Local modifications may be necessary, for example in specifying in relevant questions the month of the start of the winter/summer season for beekeeping, however care should be taken to preserve the meaning intended by the original question. Similarly, differing response options may be appropriate in different countries. For example, in a question about possible disturbances to bee colonies, bears are a possible hazard in some countries, but not in others. Bee races kept will also vary from country to country. Providing “Other” as a response option allows for any more unusual responses, while keeping the specific response options relevant to the participants. Even some questions may not be felt to be relevant ones for some countries. These local variations have implications for the return of the data for central processing and also for its interpretation. Data coding needs to allow for the different response options and care is required in returning accurate data to avoid introducing errors.

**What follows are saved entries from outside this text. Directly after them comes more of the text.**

(** * Script writer: generation contract and rendering pipeline

    A shallow embedding of [src/index.tsx] (the [App] component): the
    prompt construction and reply handling of [handleGenerate], the title
    derivation [formatTitle], the text flattening [getFullScriptText], the
    per-section copy text, the speech toggle [handleListen] and the page
    walk of [handleExportPdf].

    Strings.  A JavaScript string is modelled by a Rocq [string] holding the
    UTF-8 encoding of its text.  Every character class the program tests
    ([A-Z], white space, digits, the JSON punctuation) is recognised on that
    encoding exactly; the only operation that needs the Unicode case tables,
    upper-casing a leading character outside ASCII, is a parameter of the
    development. *)

From Stdlib Require Import String Ascii List Bool NArith ZArith Lia.
From Stdlib Require Import QArith Qround.
From Stdlib Require Import DecimalString.
Import ListNotations.

Set Warnings "-register-all".

Local Open Scope string_scope.
Local Open Scope N_scope.

(* ================================================================== *)
(** ** JavaScript string primitives *)
(* ================================================================== *)

Module JS.

Definition code (c : ascii) : N := N_of_ascii c.

Definition chr (n : N) : ascii := ascii_of_N n.

Fixpoint bytes (l : list N) : string :=
  match l with
  | [] => EmptyString
  | b :: r => String (chr b) (bytes r)
  end.

(** The line feed and the double quote, which a Rocq literal cannot hold. *)
Definition LF : string := bytes [10].
Definition DQ : string := bytes [34].

Definition inRange (lo hi : N) (c : ascii) : bool :=
  (lo <=? code c) && (code c <=? hi).

Definition isEmpty (s : string) : bool :=
  match s with
  | EmptyString => true
  | String _ _ => false
  end.

Fixpoint rev (s : string) : string :=
  match s with
  | EmptyString => EmptyString
  | String c r => rev r ++ String c EmptyString
  end.

(** [Array.prototype.join] on an array of strings. *)
Fixpoint join (sep : string) (xs : list string) : string :=
  match xs with
  | [] => EmptyString
  | x :: rest =>
      match rest with
      | [] => x
      | _ :: _ => x ++ sep ++ join sep rest
      end
  end.

(** *** White space

    [String.prototype.trim] and [parseInt] strip WhiteSpace and
    LineTerminator code points: U+0009..U+000D, U+0020, U+00A0, U+1680,
    U+2000..U+200A, U+2028, U+2029, U+202F, U+205F, U+3000 and U+FEFF.
    In UTF-8 these are the following one, two and three byte sequences. *)

Definition isWs1 (c : ascii) : bool :=
  inRange 9 13 c || (code c =? 32).

Definition isWs2 (c1 c2 : ascii) : bool :=
  (code c1 =? 194) && (code c2 =? 160).

Definition isWs3 (c1 c2 c3 : ascii) : bool :=
  ((code c1 =? 225) && (code c2 =? 154) && (code c3 =? 128))
  || ((code c1 =? 226) && (code c2 =? 128)
      && (inRange 128 138 c3 || inRange 168 169 c3 || (code c3 =? 175)))
  || ((code c1 =? 226) && (code c2 =? 129) && (code c3 =? 159))
  || ((code c1 =? 227) && (code c2 =? 128) && (code c3 =? 128))
  || ((code c1 =? 239) && (code c2 =? 187) && (code c3 =? 191)).

Fixpoint trimStart (s : string) : string :=
  match s with
  | EmptyString => EmptyString
  | String c1 r1 =>
      if isWs1 c1 then trimStart r1 else
      match r1 with
      | EmptyString => s
      | String c2 r2 =>
          if isWs2 c1 c2 then trimStart r2 else
          match r2 with
          | EmptyString => s
          | String c3 r3 => if isWs3 c1 c2 c3 then trimStart r3 else s
          end
      end
  end.

(** The same walk on the reversed string, where each sequence shows up
    last byte first. *)
Fixpoint trimStartRev (s : string) : string :=
  match s with
  | EmptyString => EmptyString
  | String c1 r1 =>
      if isWs1 c1 then trimStartRev r1 else
      match r1 with
      | EmptyString => s
      | String c2 r2 =>
          if isWs2 c2 c1 then trimStartRev r2 else
          match r2 with
          | EmptyString => s
          | String c3 r3 => if isWs3 c3 c2 c1 then trimStartRev r3 else s
          end
      end
  end.

Definition trimEnd (s : string) : string := rev (trimStartRev (rev s)).

(** [String.prototype.trim]. *)
Definition trim (s : string) : string := trimEnd (trimStart s).

(** *** [parseInt] with no radix argument

    The result is [None] for NaN and the exact integer otherwise.  The
    program only compares the result with zero, and rounding a non-zero
    integer to a double never changes its sign. *)

Definition digitValue (radix : N) (c : ascii) : option N :=
  let v :=
    if inRange 48 57 c then Some (code c - 48)
    else if inRange 97 122 c then Some (code c - 87)
    else if inRange 65 90 c then Some (code c - 55)
    else None in
  match v with
  | Some d => if d <? radix then Some d else None
  | None => None
  end.

(** The longest prefix of radix digits, folded into its value; [None] when
    that prefix is empty. *)
Fixpoint digitsFrom (radix : N) (acc : option N) (s : string) : option N :=
  match s with
  | EmptyString => acc
  | String c r =>
      match digitValue radix c with
      | Some d =>
          digitsFrom radix
            (Some (match acc with Some a => a * radix + d | None => d end)) r
      | None => acc
      end
  end.

Definition stripSign (s : string) : bool * string :=
  match s with
  | String c r =>
      if code c =? 45 then (true, r)
      else if code c =? 43 then (false, r)
      else (false, s)
  | EmptyString => (false, s)
  end.

Definition stripHexPrefix (s : string) : N * string :=
  match s with
  | String c1 (String c2 r) =>
      if (code c1 =? 48) && ((code c2 =? 120) || (code c2 =? 88))
      then (16, r) else (10, s)
  | _ => (10, s)
  end.

Definition parseInt (input : string) : option Z :=
  let (negative, s1) := stripSign (trimStart input) in
  let (radix, s2) := stripHexPrefix s1 in
  match digitsFrom radix None s2 with
  | Some n => Some (if negative then (- Z.of_N n)%Z else Z.of_N n)
  | None => None
  end.

(** ASCII part of [String.prototype.toUpperCase]. *)
Definition toUpperAscii (c : ascii) : ascii :=
  if inRange 97 122 c then chr (code c - 32) else c.

End JS.

(* ================================================================== *)
(** ** JSON values and [JSON.parse] *)
(* ================================================================== *)

Module Json.

(** A number keeps its lexeme: the program never computes with one. *)
Inductive json : Type :=
  | JNull
  | JBool (b : bool)
  | JNumber (lexeme : string)
  | JString (s : string)
  | JArray (items : list json)
  | JObject (props : list (string * json)).

(** *** Property order of an object

    Own properties are enumerated with the array indices first, in
    ascending order, then the other keys in the order they were created;
    writing an existing key keeps its place. *)

Fixpoint allDigits (s : string) : bool :=
  match s with
  | EmptyString => true
  | String c r => JS.inRange 48 57 c && allDigits r
  end.

Definition arrayIndex (k : string) : option N :=
  match k with
  | EmptyString => None
  | String c r =>
      if allDigits k && implb (JS.code c =? 48) (JS.isEmpty r)
      then match JS.digitsFrom 10 None k with
           | Some n => if n <=? 4294967294 then Some n else None
           | None => None
           end
      else None
  end.

Fixpoint hasKey (k : string) (props : list (string * json)) : bool :=
  match props with
  | [] => false
  | (k', _) :: rest => String.eqb k k' || hasKey k rest
  end.

Fixpoint replaceValue (k : string) (v : json) (props : list (string * json))
  : list (string * json) :=
  match props with
  | [] => []
  | (k', v') :: rest =>
      if String.eqb k k' then (k', v) :: rest
      else (k', v') :: replaceValue k v rest
  end.

Fixpoint insertIndex (n : N) (k : string) (v : json)
  (props : list (string * json)) : list (string * json) :=
  match props with
  | [] => [(k, v)]
  | (k', v') :: rest =>
      match arrayIndex k' with
      | Some m =>
          if m <? n then (k', v') :: insertIndex n k v rest
          else (k, v) :: props
      | None => (k, v) :: props
      end
  end.

Definition defineProperty (k : string) (v : json)
  (props : list (string * json)) : list (string * json) :=
  if hasKey k props then replaceValue k v props
  else match arrayIndex k with
       | Some n => insertIndex n k v props
       | None => (props ++ [(k, v)])%list
       end.

Fixpoint lookup (k : string) (props : list (string * json)) : option json :=
  match props with
  | [] => None
  | (k', v) :: rest => if String.eqb k k' then Some v else lookup k rest
  end.

(** *** Lexical level *)

Definition isJsonWs (c : ascii) : bool :=
  (JS.code c =? 32) || (JS.code c =? 9) || (JS.code c =? 10) || (JS.code c =? 13).

Fixpoint skipWs (s : string) : string :=
  match s with
  | EmptyString => EmptyString
  | String c r => if isJsonWs c then skipWs r else s
  end.

Fixpoint takeDigits (s : string) : string * string :=
  match s with
  | EmptyString => (EmptyString, EmptyString)
  | String c r =>
      if JS.inRange 48 57 c
      then let (d, rest) := takeDigits r in (String c d, rest)
      else (EmptyString, s)
  end.

(** A JSON number: an optional minus sign, an integer part without
    leading zero, an optional fraction and an optional exponent. *)
Definition lexSign (s : string) : string * string :=
  match s with
  | String c r => if JS.code c =? 45 then ("-", r) else (EmptyString, s)
  | EmptyString => (EmptyString, s)
  end.

Definition lexFraction (s : string) : option (string * string) :=
  match s with
  | String c r =>
      if JS.code c =? 46 then
        let (f, rest) := takeDigits r in
        if JS.isEmpty f then None else Some ("." ++ f, rest)
      else Some (EmptyString, s)
  | EmptyString => Some (EmptyString, s)
  end.

Definition lexExponentSign (s : string) : string * string :=
  match s with
  | String c r =>
      if (JS.code c =? 43) || (JS.code c =? 45)
      then (String c EmptyString, r) else (EmptyString, s)
  | EmptyString => (EmptyString, s)
  end.

Definition lexExponent (s : string) : option (string * string) :=
  match s with
  | String c r =>
      if (JS.code c =? 101) || (JS.code c =? 69) then
        let (sg, r') := lexExponentSign r in
        let (e, rest) := takeDigits r' in
        if JS.isEmpty e then None else Some (String c sg ++ e, rest)
      else Some (EmptyString, s)
  | EmptyString => Some (EmptyString, s)
  end.

Definition lexNumber (s : string) : option (string * string) :=
  let (sign, s1) := lexSign s in
  let (int, s2) := takeDigits s1 in
  match int with
  | EmptyString => None
  | String d more =>
      if (JS.code d =? 48) && negb (JS.isEmpty more) then None else
      match lexFraction s2 with
      | None => None
      | Some (f, s3) =>
          match lexExponent s3 with
          | None => None
          | Some (e, s4) => Some (sign ++ int ++ f ++ e, s4)
          end
      end
  end.

(** String literals: a raw byte, or the UTF-16 code unit of a [\u] escape. *)
Inductive strItem : Type :=
  | Raw (c : ascii)
  | Unit16 (n : N).

Definition hex4 (h1 h2 h3 h4 : ascii) : option N :=
  match JS.digitValue 16 h1, JS.digitValue 16 h2,
        JS.digitValue 16 h3, JS.digitValue 16 h4 with
  | Some a, Some b, Some c, Some d => Some (((a * 16 + b) * 16 + c) * 16 + d)
  | _, _, _, _ => None
  end.

Definition simpleEscape (e : ascii) : option ascii :=
  let n := JS.code e in
  if (n =? 34) || (n =? 92) || (n =? 47) then Some e
  else if n =? 98 then Some (JS.chr 8)
  else if n =? 102 then Some (JS.chr 12)
  else if n =? 110 then Some (JS.chr 10)
  else if n =? 114 then Some (JS.chr 13)
  else if n =? 116 then Some (JS.chr 9)
  else None.

Definition consItem (i : strItem) (r : option (list strItem * string))
  : option (list strItem * string) :=
  match r with
  | Some (items, rest) => Some (i :: items, rest)
  | None => None
  end.

(** The text after an opening quote, up to and including the closing one. *)
Fixpoint lexStringBody (s : string) : option (list strItem * string) :=
  match s with
  | EmptyString => None
  | String c r =>
      if JS.code c =? 34 then Some ([], r)
      else if JS.code c =? 92 then
        match r with
        | EmptyString => None
        | String e r1 =>
            if JS.code e =? 117 then
              match r1 with
              | String h1 (String h2 (String h3 (String h4 r2))) =>
                  match hex4 h1 h2 h3 h4 with
                  | Some n => consItem (Unit16 n) (lexStringBody r2)
                  | None => None
                  end
              | _ => None
              end
            else
              match simpleEscape e with
              | Some b => consItem (Raw b) (lexStringBody r1)
              | None => None
              end
        end
      else if JS.code c <? 32 then None
      else consItem (Raw c) (lexStringBody r)
  end.

Definition utf8 (cp : N) : string :=
  if cp <? 128 then JS.bytes [cp]
  else if cp <? 2048 then JS.bytes [192 + cp / 64; 128 + cp mod 64]
  else if cp <? 65536 then
    JS.bytes [224 + cp / 4096; 128 + (cp / 64) mod 64; 128 + cp mod 64]
  else
    JS.bytes [240 + cp / 262144; 128 + (cp / 4096) mod 64;
              128 + (cp / 64) mod 64; 128 + cp mod 64].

One difficulty when colony losses are being recorded is the time period of observation. Lost colonies are common within a period when colonies are not foraging. Depending on the climatic zone this may be winter or other periods. Such periods also differ in duration between years and areas. Using seasonal characteristics allows for comparing effects on honey bee survival of the length of the non-foraging periods between climate zones. However, in some parts of the world like the USA, Southern Europe and Asia, migration of colonies for pollination purposes to warmer zones during winter can be substantial. This suggests the use of fixed timeframes and determining how many colonies are present at some fixed moments in time.